UNITED STATES
SECURITIES AND EXCHANGE COMMISSION
Washington, D.C. 20549
SCHEDULE 14D-9
(Amendment No. 3)
SOLICITATION/RECOMMENDATION STATEMENT
UNDER SECTION 14(D)(4) OF THE SECURITIES EXCHANGE ACT OF 1934
PLAYA HOTELS & RESORTS N.V
(Name of Subject Company)
PLAYA HOTELS & RESORTS N.V.
(Name of Person(s) Filing Statement)
Ordinary Shares, Par Value 0.10 Per Share
(Title of Class of Securities)
N70544104
(CUSIP Number of Class of Securities)
Tracy M.J. Colden, Executive Vice President and General Counsel
Keizersgracht 555
1017 DR Amsterdam, the Netherlands
+ 31 20 240 9000
(Name, address and telephone number of person authorized to receive notices and communications
on behalf of the person filing statement)
With copies to:
Michael E. McTiernan
Katherine Keeley
Weston Gaines
Hogan Lovells US LLP
555 13th Street
Washington, District of Columbia 20004
(202) 637-5600
☐ | Check the box if the filing relates solely to preliminary communications made before the commencement of a tender offer. |
This Amendment No. 3 (this Amendment) amends and supplements the Schedule 14D-9 of Playa Hotels & Resorts N.V., a public limited liability company (naamloze vennootschap) organized under the laws of the Netherlands (Playa), originally filed with the Securities and Exchange Commission (the SEC) on February 24, 2025 (together, with any subsequent amendments and supplements thereto, the Schedule 14D-9). This Amendment relates to the tender offer by HI Holdings Playa B.V., a Dutch private limited liability company (besloten vennootschap met beperkte aansprakelijkheid) organized under the laws of the Netherlands (Buyer) and an indirect wholly-owned subsidiary of Hyatt Hotels Corporation, a Delaware corporation (Hyatt), to purchase all of the issued and outstanding Shares at a purchase price of $13.50 per Share payable in cash (the Offer Consideration), less applicable withholding taxes and without interest, upon the terms and subject to the conditions set forth in the Offer to Purchase dated February 24, 2025 (as it may be amended or supplemented from time to time, the Offer to Purchase) and in the related Letter of Transmittal (the Letter of Transmittal, together with the Offer to Purchase and other related materials, as each may be amended or supplemented from time to time, the Offer). The Offer to Purchase and the Letter of Transmittal are filed as Exhibits (a)(1)(A) and (a)(1)(B) to the Schedule 14D-9, respectively, and are incorporated herein by reference.

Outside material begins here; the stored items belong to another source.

Definition clear_bit_value (n : Z) (buffer : list Z) : list Z :=
  <[bit_index_value n := buffer.[bit_index_value n] .& u64 (Z.lnot (bit_mask_value n))]> buffer.

Definition is_set_value (n : Z) (buffer : list Z) : bool :=
  truth (buffer.[bit_index_value n] .& bit_mask_value n).

Definition set_prefix_value (prefix_size : Z) (buffer : list Z) : list Z :=
  let prefix_size := if width <? prefix_size then width else prefix_size in
  let idx := Z.to_nat (prefix_size / BITS_PER_ELEMENT) in
  let buffer := assign_range buffer 0 idx ALL_BITS_SET in
  if truth (prefix_size mod BITS_PER_ELEMENT) then
    let buffer := <[idx := last_element_mask_value prefix_size]> buffer in
    assign_range buffer (S idx) ARRAY_ELEMENTS 0
  else assign_range buffer idx ARRAY_ELEMENTS 0.

Definition is_prefix_value (prefix_size : Z) (buffer : list Z) : bool :=
  let idx := Z.to_nat (prefix_size / BITS_PER_ELEMENT) in
  forallb (fun i => buffer.[i] =? ALL_BITS_SET) (seq 0 idx)
  && (if truth (prefix_size mod BITS_PER_ELEMENT) then
        (buffer.[idx] =? last_element_mask_value prefix_size)
        && forallb (fun i => buffer.[i] =? 0) (seq (S idx) (ARRAY_ELEMENTS - S idx))
      else forallb (fun i => buffer.[i] =? 0) (seq idx (ARRAY_ELEMENTS - idx))).

(** The constructor from a prefix and [init_value]. *)
Definition set_all_value (buffer : list Z) : list Z :=
  if truth (width mod BITS_PER_ELEMENT) then set_prefix_value width buffer
  else if (1 <? ARRAY_ELEMENTS)%nat
       then assign_range buffer 0 ARRAY_ELEMENTS ALL_BITS_SET
       else <[0%nat := ALL_BITS_SET]> buffer.

Definition intersect_and_pad_value (map2buff : Z) (pad_with_ones : bool)
    (buffer : list Z) : list Z :=
  let buffer := <[0%nat := buffer.[0] .& map2buff]> buffer in
  let buffer := assign_range buffer 1 ARRAY_ELEMENTS
                  (if pad_with_ones then ALL_BITS_SET else 0) in
  if (1 <? ARRAY_ELEMENTS)%nat && truth (width mod BITS_PER_ELEMENT) && pad_with_ones
  then <[(ARRAY_ELEMENTS - 1)%nat := last_element_mask_value width]> buffer
  else buffer.

End Values.

(** * The set a bitmap stands for *)

Section Correct.
Variable width : Z.
Hypothesis Hwidth : 0 < width.

Local Abbreviation AE := (ARRAY_ELEMENTS width).

(** Bit number [n] of the array of words. *)
Definition bit (b : list Z) (n : Z) : bool :=
  Z.testbit b.[Z.to_nat (n / 64)] (n mod 64).

(** Well-formed bitmaps: the right number of 64-bit words, and no bit at or
    beyond [width]. *)
Definition wf (b : list Z) : Prop :=
  length b = AE /\ Forall (in_u 64) b /\ forall n, width <= n -> bit b n = false.

Definition bits (b : list Z) : gset Z :=
  list_to_set (filter (fun n => bit b n = true) (seqZ 0 width)).

Lemma elem_of_bits b n : n ∈ bits b <-> 0 <= n < width /\ bit b n = true.
Proof.
  unfold bits. rewrite elem_of_list_to_set, list_elem_of_filter, elem_of_seqZ. naive_solver lia.
Qed.
(** column and routine privileges survive the conversion to the compact form
    and back; column privileges use the four low bits, one per member of the
    SET column, but SHOW CREATE ROUTINE of a routine goes to bit 4, outside the
    four members of [Proc_priv]. *)
Theorem column_procedure_rights_roundtrip (A B : Z)
    (HA : A = A .& COL_ACLS) (HA0 : 0 <= A) (HB : in_u 64 B) :
  fix_rights_for_column (get_rights_for_column A) = A /\
  in_u 4 (get_rights_for_column A) /\
  fix_rights_for_procedure (get_rights_for_procedure B) = B .& PROC_ACLS /\
  (Z.testbit B 39 = true <-> 2 ^ 4 <= get_rights_for_procedure B).
Proof.
  assert (H4 : in_u 4 (get_rights_for_column A)).
  { rewrite get_column_pack by done. apply pack_bound; [exact column_chunks_ok|lia|split; reflexivity || discriminate]. }
  split; [|split; [done|split]].
  - rewrite fix_column_unpack by exact H4. rewrite get_column_pack by done.
    rewrite (unpack_pack _ column_chunks_ok). by symmetry.
  - rewrite fix_procedure_unpack, get_procedure_pack, (unpack_pack _ procedure_chunks_ok).
    change (spread procedure_chunks) with PROC_ACLS. done.
  - assert (H5 : in_u 5 (get_rights_for_procedure B)).
    { rewrite get_procedure_pack.
      apply pack_bound; [exact procedure_chunks_ok|lia|split; reflexivity || discriminate]. }
    rewrite <- procedure_bit4, Z.testbit_true by lia. unfold in_u in H5. dlia.
Qed.

Lemma column_procedure_rights_witness :
  fix_rights_for_column (get_rights_for_column (SELECT_ACL .| REFERENCES_ACL))
  = SELECT_ACL .| REFERENCES_ACL /\
  2 ^ 4 <= get_rights_for_procedure SHOW_CREATE_ROUTINE_ACL.
Proof.
  destruct (column_procedure_rights_roundtrip (SELECT_ACL .| REFERENCES_ACL)
    SHOW_CREATE_ROUTINE_ACL eq_refl ltac:(discriminate) ltac:(split; reflexivity || discriminate))
    as (H1 & _ & _ & H2 & _).
  exact (conj H1 (H2 eq_refl)).
Defined.

(** the levels are nested (column below table, table and routine below
    database, database below global), the global level has every known
    privilege and the versions' masks are nested; every statement, command or
    variable requires a non-empty set of known privileges, and none of those
    but LOCK TABLES can be granted at the database level: the rest are SUPER,
    REPLICATION SLAVE, PROCESS or privileges split off from SUPER. *)
Theorem privilege_levels_nested :
  COL_ACLS .& TABLE_ACLS = COL_ACLS /\ TABLE_ACLS .& DB_ACLS = TABLE_ACLS /\
  PROC_ACLS .& DB_ACLS = PROC_ACLS /\ DB_ACLS .& GLOBAL_ACLS = DB_ACLS /\
  SHOW_CREATE_TABLE_ACLS .& TABLE_ACLS = SHOW_CREATE_TABLE_ACLS /\
  TMP_TABLE_ACLS .& TABLE_ACLS = TMP_TABLE_ACLS /\
  GLOBAL_ACLS = ALL_KNOWN_ACL /\ ALL_KNOWN_ACL = 2 ^ (PRIVILEGE_T_MAX_BIT + 1) - 1 /\
  ALL_KNOWN_ACL_100304 < ALL_KNOWN_ACL_100502 < ALL_KNOWN_ACL_100508 /\
  ALL_KNOWN_ACL_100508 < ALL_KNOWN_ACL_110300 /\
  Forall (fun p => p <> NO_ACL /\ p .& ALL_KNOWN_ACL = p) required_privileges /\
  Forall (fun p => p .& (SUPER_ACL .| REPL_SLAVE_ACL .| PROCESS_ACL .|
      ALLOWED_BY_SUPER_BEFORE_101100 .| ALLOWED_BY_SUPER_BEFORE_110000) = p)
    (tail required_privileges) /\
  Forall (fun p => p .& DB_ACLS = 0) (tail required_privileges).
Proof.
  do 10 (split; [vm_compute; auto|]).
  split; [|split]; apply (bool_decide_unpack _); vm_compute; exact I.
Qed.
(* ===== verification/Memory.v ===== *)
(** Memory for the pointer structures.

    An object has an identity (a number, different for different objects) and
    fields; a location is an object and a field, and holds NULL, an integer or
    a pointer to a location.  A pointer to a structure is the location of its
    first field, [&p->f] is a location of the same object.  Code that reads and
    writes memory is a computation in the monad [M]; reading or writing a
    location that is not allocated, NULL included, is undefined ([None]).

    [new] obtains objects from an [Allocator], which may fail (NULL); all that
    is used of it is that an object it returns is unused. *)
From S2P Require Import Prelude.
Open Scope Z_scope.

Abbreviation loc := (nat * nat)%type.

Inductive val :=
| Vnull
| Vint (z : Z)
| Vptr (l : loc).

#[export] Instance val_eq_dec : EqDecision val.
Proof. solve_decision. Defined.

Abbreviation mem := (gmap loc val).

Definition M (A : Type) : Type := mem -> option (A * mem).

Definition ret {A} (x : A) : M A := fun m => Some (x, m).
Definition bind {A B} (c : M A) (f : A -> M B) : M B := fun m =>
  match c m with Some (x, m') => f x m' | None => None end.

Declare Scope mem_scope.
Delimit Scope mem_scope with mem.
Notation "'let*' x := c 'in' k" := (bind c (fun x => k))
  (at level 200, x name, c at level 100, k at level 200) : mem_scope.
Notation "c ;;; k" := (bind c (fun _ => k))
  (at level 100, k at level 200, right associativity) : mem_scope.
Open Scope mem_scope.

Definition undefined {A} : M A := fun _ => None.

Definition load (l : loc) : M val := fun m =>
  match m !! l with Some v => Some (v, m) | None => None end.

Definition store (l : loc) (v : val) : M unit := fun m =>
  match m !! l with Some _ => Some (tt, <[l := v]> m) | None => None end.

(** Use a value as a pointer, or as an integer. *)
Definition as_ptr (v : val) : M loc :=
  match v with Vptr l => ret l | _ => undefined end.
Definition as_int (v : val) : M Z :=
  match v with Vint z => ret z | _ => undefined end.

Definition load_ptr (l : loc) : M loc := let* v := load l in as_ptr v.
Definition load_int (l : loc) : M Z := let* v := load l in as_int v.

(** A pointer used as a condition. *)
Definition is_ptr (v : val) : bool := match v with Vnull => false | _ => true end.

(** ** Allocation *)

Class Allocator := alloc : mem -> option nat.
Class LawfulAllocator `{Allocator} : Prop :=
  alloc_fresh m o : alloc m = Some o -> forall f, m !! (o, f) = None.

Fixpoint write_fields (o f : nat) (vs : list val) (m : mem) : mem :=
  match vs with
  | [] => m
  | v :: vs => <[(o, f) := v]> (write_fields o (S f) vs m)
  end.

(** [new] of a structure whose constructor gives its fields the values [vs]. *)
Definition new `{Allocator} (vs : list val) : M val := fun m =>
  match alloc m with
  | None => Some (Vnull, m)
  | Some o => Some (Vptr (o, 0%nat), write_fields o 0 vs m)
  end.

(** The allocator that takes the first unused number and fails when [limit]
    locations are in use. *)
Definition objects (m : mem) : gset nat := set_map fst (dom m).
Definition bump_alloc (limit : nat) : Allocator := fun m =>
  if (size m <? limit)%nat then Some (fresh (objects m)) else None.

Lemma bump_lawful limit : @LawfulAllocator (bump_alloc limit).
Proof.
  intros m o. unfold alloc, bump_alloc. destruct (_ <? _)%nat; [|done]. intros [= <-] f.
  apply eq_None_not_Some. intros H. apply (is_fresh (objects m)).
  unfold objects at 2. apply elem_of_map. exists (fresh (objects m), f). split; [done|]. by apply elem_of_dom.
Qed.

(** ** Chains of nodes

    Nodes have their [next] pointer in field 0 and their [info] in field 1.
    [cseg m c ns q]: the cell [c] holds a pointer to the first of the nodes
    [ns] (each with its info), the [next] cell of each holds a pointer to the
    one after, and the last cell holds a pointer to object [q]. *)
Fixpoint cseg (m : mem) (c : loc) (ns : list (nat * val)) (q : nat) : Prop :=
  match ns with
  | [] => m !! c = Some (Vptr (q, 0%nat))
  | (n, v) :: ns =>
      m !! c = Some (Vptr (n, 0%nat)) /\ m !! (n, 1%nat) = Some v /\ cseg m (n, 0%nat) ns q
  end.

(** The cell that holds the pointer past the last node. *)
Fixpoint end_cell (c : loc) (ns : list (nat * val)) : loc :=
  match ns with
  | [] => c
  | (n, _) :: ns => end_cell (n, 0%nat) ns
  end.

Lemma end_cell_app c xs ys : end_cell c (xs ++ ys) = end_cell (end_cell c xs) ys.
Proof. revert c. induction xs as [|[n v] xs IH]; intros c; cbn; auto. Qed.

Lemma end_cell_in c ns : end_cell c ns = c \/ exists n, n ∈ ns.*1 /\ end_cell c ns = (n, 0%nat).
Proof.
  revert c. induction ns as [|[n v] ns IH]; intros c; [by left|]. right. cbn.
  destruct (IH (n, 0%nat)) as [->|(n' & Hn & ->)]; [exists n|exists n']; split; set_solver.
Qed.

Lemma end_cell_1 c ns : (end_cell c ns).1 ∈ c.1 :: ns.*1.
Proof.
  destruct (end_cell_in c ns) as [->|(n & Hn & ->)]; set_solver.
Qed.

Lemma cseg_end m c ns q : cseg m c ns q -> m !! end_cell c ns = Some (Vptr (q, 0%nat)).
Proof.
  revert c. induction ns as [|[n v] ns IH]; intros c; cbn; [done|]. intros (_ & _ & H). auto.
Qed.

Lemma cseg_app m c xs ys q :
  cseg m c (xs ++ ys) q <-> exists r, cseg m c xs r /\ cseg m (end_cell c xs) ys q.
Proof.
  revert c. induction xs as [|[n v] xs IH]; intros c; cbn.
  - split.
    + intros H. destruct ys as [|[n v] ys]; cbn in *; [eauto|]. exists n. tauto.
    + by intros (r & _ & H).
  - rewrite IH. naive_solver.
Qed.

Lemma cseg_frame m m' c ns q :
  m' !! c = m !! c ->
  (forall n f, n ∈ ns.*1 -> m' !! (n, f) = m !! (n, f)) ->
  cseg m c ns q -> cseg m' c ns q.
Proof.
  revert c. induction ns as [|[n v] ns IH]; intros c Hc Hm; cbn; [by rewrite Hc|].
  intros (H1 & H2 & H3). rewrite Hc, Hm by set_solver. split; [done|]. split; [done|].
  apply IH; [apply Hm; set_solver|intros; apply Hm; set_solver|done].
Qed.

Lemma cseg_insert_ne m c ns q l v :
  l <> c -> l.1 ∉ ns.*1 -> cseg m c ns q -> cseg (<[l := v]> m) c ns q.
Proof.
  intros Hc Hl H. apply (cseg_frame m); [by rewrite lookup_insert_ne| |done].
  intros n f Hn. apply lookup_insert_ne. intros ->. done.
Qed.

(** Writing a pointer to [r] into the end cell moves the end to [r]. *)
Lemma cseg_redirect m c ns q r :
  cseg m c ns q -> c.1 ∉ ns.*1 -> NoDup ns.*1 ->
  cseg (<[end_cell c ns := Vptr (r, 0%nat)]> m) c ns r.
Proof.
  revert c. induction ns as [|[n v] ns IH]; intros c; cbn; [intros; apply lookup_insert_eq|].
  intros (H1 & H2 & H3) Hc Hnd. inversion_clear Hnd as [|? ? Hn Hnd'].
  pose proof (end_cell_1 (n, 0%nat) ns) as He. cbn in He.
  assert (end_cell (n, 0%nat) ns <> c) by (intros <-; set_solver).
  assert (end_cell (n, 0%nat) ns <> (n, 1%nat)).
  { destruct (end_cell_in (n, 0%nat) ns) as [->|(n' & Hn' & ->)]; [done|]. congruence. }
  rewrite !lookup_insert_ne by done. split; [done|]. split; [done|]. by apply IH.
Qed.

Lemma cseg_cons m c n v ns q :
  m !! c = Some (Vptr (n, 0%nat)) -> m !! (n, 1%nat) = Some v -> cseg m (n, 0%nat) ns q ->
  cseg m c ((n, v) :: ns) q.
Proof. by intros. Qed.

Lemma cseg_head m c ns q :
  cseg m c ns q -> m !! c = Some (Vptr (match ns with [] => q | (n, _) :: _ => n end, 0%nat)).
Proof. destruct ns as [|[n v] ns]; cbn; tauto. Qed.

Lemma end_cell_2 c ns : c.2 = 0%nat -> (end_cell c ns).2 = 0%nat.
Proof. intros Hc. by destruct (end_cell_in c ns) as [->|(n & Hn & ->)]. Qed.

(** ** Running computations

    One equation per primitive; [mstep] applies the next one, finding the
    contents of the location read or written. *)
Section Run.
Context {B : Type}.
Implicit Types (m : mem) (l p : loc) (v : val).

Lemma bind_ret {A} (x : A) (k : A -> M B) m : bind (ret x) k m = k x m.
Proof. done. Qed.
Lemma bind_bind {A C} (c : M A) (f : A -> M C) (k : C -> M B) m :
  bind (bind c f) k m = bind c (fun x => bind (f x) k) m.
Proof. unfold bind. by destruct (c m) as [[? ?]|]. Qed.
Lemma bind_load l v (k : val -> M B) m : m !! l = Some v -> bind (load l) k m = k v m.
Proof. intros E. unfold bind, load. by rewrite E. Qed.
Lemma bind_load_ptr l p (k : loc -> M B) m :
  m !! l = Some (Vptr p) -> bind (load_ptr l) k m = k p m.
Proof. intros E. unfold load_ptr. by rewrite bind_bind, (bind_load _ _ _ _ E). Qed.
Lemma bind_load_int l z (k : Z -> M B) m :
  m !! l = Some (Vint z) -> bind (load_int l) k m = k z m.
Proof. intros E. unfold load_int. by rewrite bind_bind, (bind_load _ _ _ _ E). Qed.
Lemma bind_store l v w (k : unit -> M B) m :
  m !! l = Some w -> bind (store l v) k m = k tt (<[l := v]> m).
Proof. intros E. unfold bind, store. by rewrite E. Qed.
Lemma bind_as_ptr p (k : loc -> M B) m : bind (as_ptr (Vptr p)) k m = k p m.
Proof. done. Qed.
Lemma bind_new `{Allocator} vs o (k : val -> M B) m :
  alloc m = Some o -> bind (new vs) k m = k (Vptr (o, 0%nat)) (write_fields o 0 vs m).
Proof. intros E. unfold bind, new. by rewrite E. Qed.
Lemma bind_new_fail `{Allocator} vs (k : val -> M B) m :
  alloc m = None -> bind (new vs) k m = k Vnull m.
Proof. intros E. unfold bind, new. by rewrite E. Qed.
End Run.

Lemma run_load (l : loc) (v : val) (m : mem) : m !! l = Some v -> load l m = Some (v, m).
Proof. intros E. unfold load. by rewrite E. Qed.
Lemma run_store (l : loc) (v w : val) (m : mem) : m !! l = Some w -> store l v m = Some (tt, <[l := v]> m).
Proof. intros E. unfold store. by rewrite E. Qed.
Lemma run_bind {A B} (c : M A) (k : A -> M B) m x m' :
  c m = Some (x, m') -> bind c k m = k x m'.
Proof. intros E. unfold bind. by rewrite E. Qed.

(** Membership in explicit lists of objects, from the hypotheses about
    objects alone. *)
Ltac clear_mem :=
  repeat match goal with
  | H : _ !! _ = _ |- _ => clear H
  | H : cseg _ _ _ _ |- _ => clear H
  | H : (_ < _)%Z |- _ => clear H
  | H : @eq Z _ _ |- _ => clear H
  | H : @eq (nat * nat) _ _ |- _ => clear H
  | H : @eq val _ _ |- _ => clear H
  | H : forall _, _ |- _ => clear H
  end.

Ltac mem_solve :=
  clear_mem; rewrite ?fmap_app, ?fmap_cons in *; cbn [fst snd] in *;
  rewrite ?not_elem_of_app, ?not_elem_of_cons, ?elem_of_cons, ?elem_of_app in *;
  solve [ tauto | intuition congruence ].

(** Two locations differ by their field or by their object. *)
Ltac loc_ne :=
  let E := fresh "E" in intros E;
  first
  [ congruence
  | apply (f_equal snd) in E; cbn in E; congruence
  | apply (f_equal fst) in E; cbn in E; solve [congruence | rewrite E in *; mem_solve | rewrite <- E in *; mem_solve] ].

(** Contents of a location after some writes. *)
Ltac lk :=
  repeat first
  [ eassumption
  | match goal with |- ?x = ?x => reflexivity end
  | rewrite lookup_insert_eq; reflexivity
  | rewrite lookup_insert_ne by loc_ne ].

Ltac mstep :=
  cbn beta iota zeta;
  lazymatch goal with
  | |- context [bind (ret _) _ _] => rewrite bind_ret
  | |- context [bind (bind _ _) _ _] => rewrite bind_bind
  | |- context [bind (as_ptr (Vptr _)) _ _] => rewrite bind_as_ptr
  | |- context [bind (load_ptr _) _ _] => erewrite bind_load_ptr by lk
  | |- context [bind (load_int _) _ _] => erewrite bind_load_int by lk
  | |- context [bind (load _) _ _] => erewrite bind_load by lk
  | |- context [bind (store _ _) _ _] => erewrite bind_store by lk
  | |- context [load _ _] => erewrite run_load by lk
  | |- context [store _ _ _] => erewrite run_store by lk
  end.

Ltac mrun := repeat mstep; cbn beta iota zeta.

Capitalized terms used in this Amendment but not defined herein shall have the respective meaning given to such terms in the Schedule 14D-9. The information set forth in the Schedule 14D-9 remains unchanged and is incorporated herein by reference, except that such information is hereby amended or supplemented to the extent specifically provided herein.
ITEM 2. | IDENTITY AND BACKGROUND OF FILING PERSON |
The disclosure in Item 2 of the Schedule 14D-9 under the heading (b) Tender Offer is hereby amended and supplemented by adding the following new paragraph at the end of such section:
Amendment No.1 to the Purchase Agreement
On May 16, 2025, the Company, Hyatt and Buyer entered into an amendment to the Purchase Agreement (the Purchase Agreement Amendment). The Purchase Agreement Amendment clarifies that any Company Restricted Shares (as defined in the Purchase Agreement), which by their terms cannot be validly tendered in the Offer, are excluded from Playas issued and outstanding share capital for purposes of the definition of Minimum Condition in the Purchase Agreement.
ITEM 9. | EXHIBITS |
SIGNATURE
After due inquiry and to the best of my knowledge and belief, I certify that the information set forth in this statement is true, complete and correct.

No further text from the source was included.